Imagine that you are testing for a simple difference in means between two groups of sample observations. You would first perform a t-test. Then, based on the theoretical distribution of the t-statistic, you would be able to determine the probability of a type I error by reading off the corresponding p-value.

But what if you are doing 100 such tests? Or many *thousands*…say one t-test at each voxel (pixel) in an image? The individual p values, one at each voxel, would still get calculated the same way. While these p-values are accurate, they become less useful because in such a case we are typically interested in a different goal: Rather than controlling alpha at the voxel level, we are usually interested in controlling alpha in some manner across the *entire group* of tests. After all, if we do 100 t-tests, each with an alpha threshold of 0.05, by definition we expect to have on average 5 false positives.

Imagine we have 20 degrees of freedom and are focusing on one voxel that had a t-statistic of 3. This voxel is part of a larger group of 100 voxels, which means that we need to somehow control (read: adjust) the p-values we report based on these multiple comparisons.
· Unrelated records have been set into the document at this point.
(** ** The host's path *)

(** The host sits at leaf 0: its path is the left edge of the tree, and the
    copath nodes are the right children along it. *)
Definition spine (K : nat) : list Node := (fun i => nd i 0) <$> seq 0 (S K).

Lemma path_host K : (K <= 20)%nat -> path_to_root (2 ^ Z.of_nat K) 0 = spine K.
Proof.
  intros HK. rewrite path_to_root_nd by lia. unfold spine. by apply list_fmap_ext.
Qed.

Lemma spine_lookup K i : (i <= K)%nat -> spine K !! i = Some (nd i 0).
Proof. intros. unfold spine. rewrite list_lookup_fmap, lookup_seq_lt by lia. done. Qed.

Lemma spine_length K : length (spine K) = S K.
Proof. unfold spine. by rewrite length_fmap, length_seq. Qed.

Lemma sibling_spine i : (i <= 20)%nat -> sibling (nd i 0) = nd i 1.
Proof.
  intros Hi. pose proof (pow_le i 20 Hi) as Hp. change (2 ^ Z.of_nat 20) with (2 ^ 20) in Hp.
  by rewrite sibling_nd by lia.
Qed.

Lemma copath_range i : (i <= 20)%nat -> (i <= 31)%nat /\ (1 + 1) * 2 ^ Z.of_nat i <= 2 ^ 32.
Proof.
  intros Hi. pose proof (pow_le i 20 Hi) as Hp. change (2 ^ Z.of_nat 20) with (2 ^ 20) in Hp. lia.
Qed.

(** Targets in the copath are never on the spine. *)
Lemma copath_off_spine {A} (pub : gmap Node A) i t j :
  (i <= 20)%nat -> t ∈ resolution pub (nd i 1) -> t <> nd j 0.
Proof.
  intros Hi Ht ->. destruct (copath_range i Hi).
  destruct (resolution_sound pub i 1 (nd j 0)) as (_ & i' & r & E & _ & _ & Hr); [lia..|done|].
  apply nd_inj in E as [-> <-]. rewrite Z.div_0_l in Hr; [done|]. pose proof (pow_pos (i - i')). lia.
Qed.

Definition keyed_spine (K : nat) (s0 : bytes) : list (Node * bytes) :=
  (fun i => (nd i 0, up s0 i)) <$> seq 0 (S K).

Lemma keyed_spine_zip K s0 : zip (spine K) (secret_chain s0 (length (spine K))) = keyed_spine K s0.
Proof.
  rewrite spine_length. apply list_eq. intros i. unfold keyed_spine.
  destruct (decide (i <= K)%nat).
  - rewrite list_lookup_fmap, lookup_seq_lt by lia. cbn [fmap option_fmap option_map].
    apply lookup_zip_with_Some. exists (nd i 0), (up s0 i).
    rewrite spine_lookup, secret_chain_lookup by lia. done.
  - rewrite list_lookup_fmap, lookup_seq_ge by lia. apply lookup_ge_None_2.
    rewrite length_zip_with, spine_length, secret_chain_length. lia.
Qed.

(** Inserting a keyed path into a map. *)
Lemma foldl_insert_lookup {A B} (f : A -> B) (key : nat -> Node) (val : nat -> A) (m : gmap Node B) n a b :
  (forall i j, key i = key j -> i = j) ->
  foldl (fun m x => <[x.1 := f x.2]> m) m ((fun i => (key i, val i)) <$> seq a b) !! n =
    match list_find (fun i => key i = n) (seq a b) with
    | Some (_, i) => Some (f (val i))
    | None => m !! n
    end.
Proof.
  intros Hinj. revert a m. induction b as [|b IH]; intros a m; [done|].
  cbn [seq fmap list_fmap foldl]. rewrite IH. cbn [list_find].
  case_decide as Hk.
  - subst n. replace (list_find _ (seq (S a) b)) with (@None (nat * nat)).
    + by rewrite lookup_insert_eq.
    + symmetry. apply list_find_None. apply Forall_forall. intros j Hj%elem_of_seq E.
      apply Hinj in E. lia.
  - destruct (list_find (fun i => key i = n) (seq (S a) b)) as [[? ?]|]; [done|].
    by rewrite lookup_insert_ne.
Qed.

Lemma spine_find K n :
  match list_find (fun i => nd i 0 = n) (seq 0 (S K)) with
  | Some (_, i) => n = nd i 0 /\ (i <= K)%nat
  | None => forall i, (i <= K)%nat -> n <> nd i 0
  end.
Proof.
  destruct (list_find _ _) as [[i x]|] eqn:E.
  - apply list_find_Some in E as (H1 & H2 & _). apply lookup_seq in H1 as [-> ?]. split; [done|lia].
  - apply list_find_None in E. intros i Hi ->. rewrite Forall_forall in E.
    apply (E i); [apply elem_of_seq; lia|done].
Qed.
nVert = 100 # Number of vertices (i.e. # of multiple comparisons) nPerm = 10000 # Number of permutations to perform df = 20 # t-test degrees of freedom testT = 3 # Our real t statistic that we want p-values for thres = 0.05 # Significance threshold t_mat = matrix(rt(nVert * nPerm, df), nPerm, nVert) t_mat = abs(t_mat)

First, we can look at the theoretical distribution of our test statistic, and calculate the theoretical pointwise p-value by determining the fraction of the area under the curve that lies to the right of our example test statistic. Our example t-statistic is shown in red, and the alpha=0.05 threshold is shown as a dotted line. If we were only concerned with this voxel, our p-value would be highly significant.

(p_theo = 2*pt(testT, df, low=F)) dev.new() x = seq(0, 7, len=100) plot(x, 2*dt(x, df), type='l', main='Theoretical') abline(v=qt(thres/2, df, low=F), lty=3) abline(v=testT, col='red')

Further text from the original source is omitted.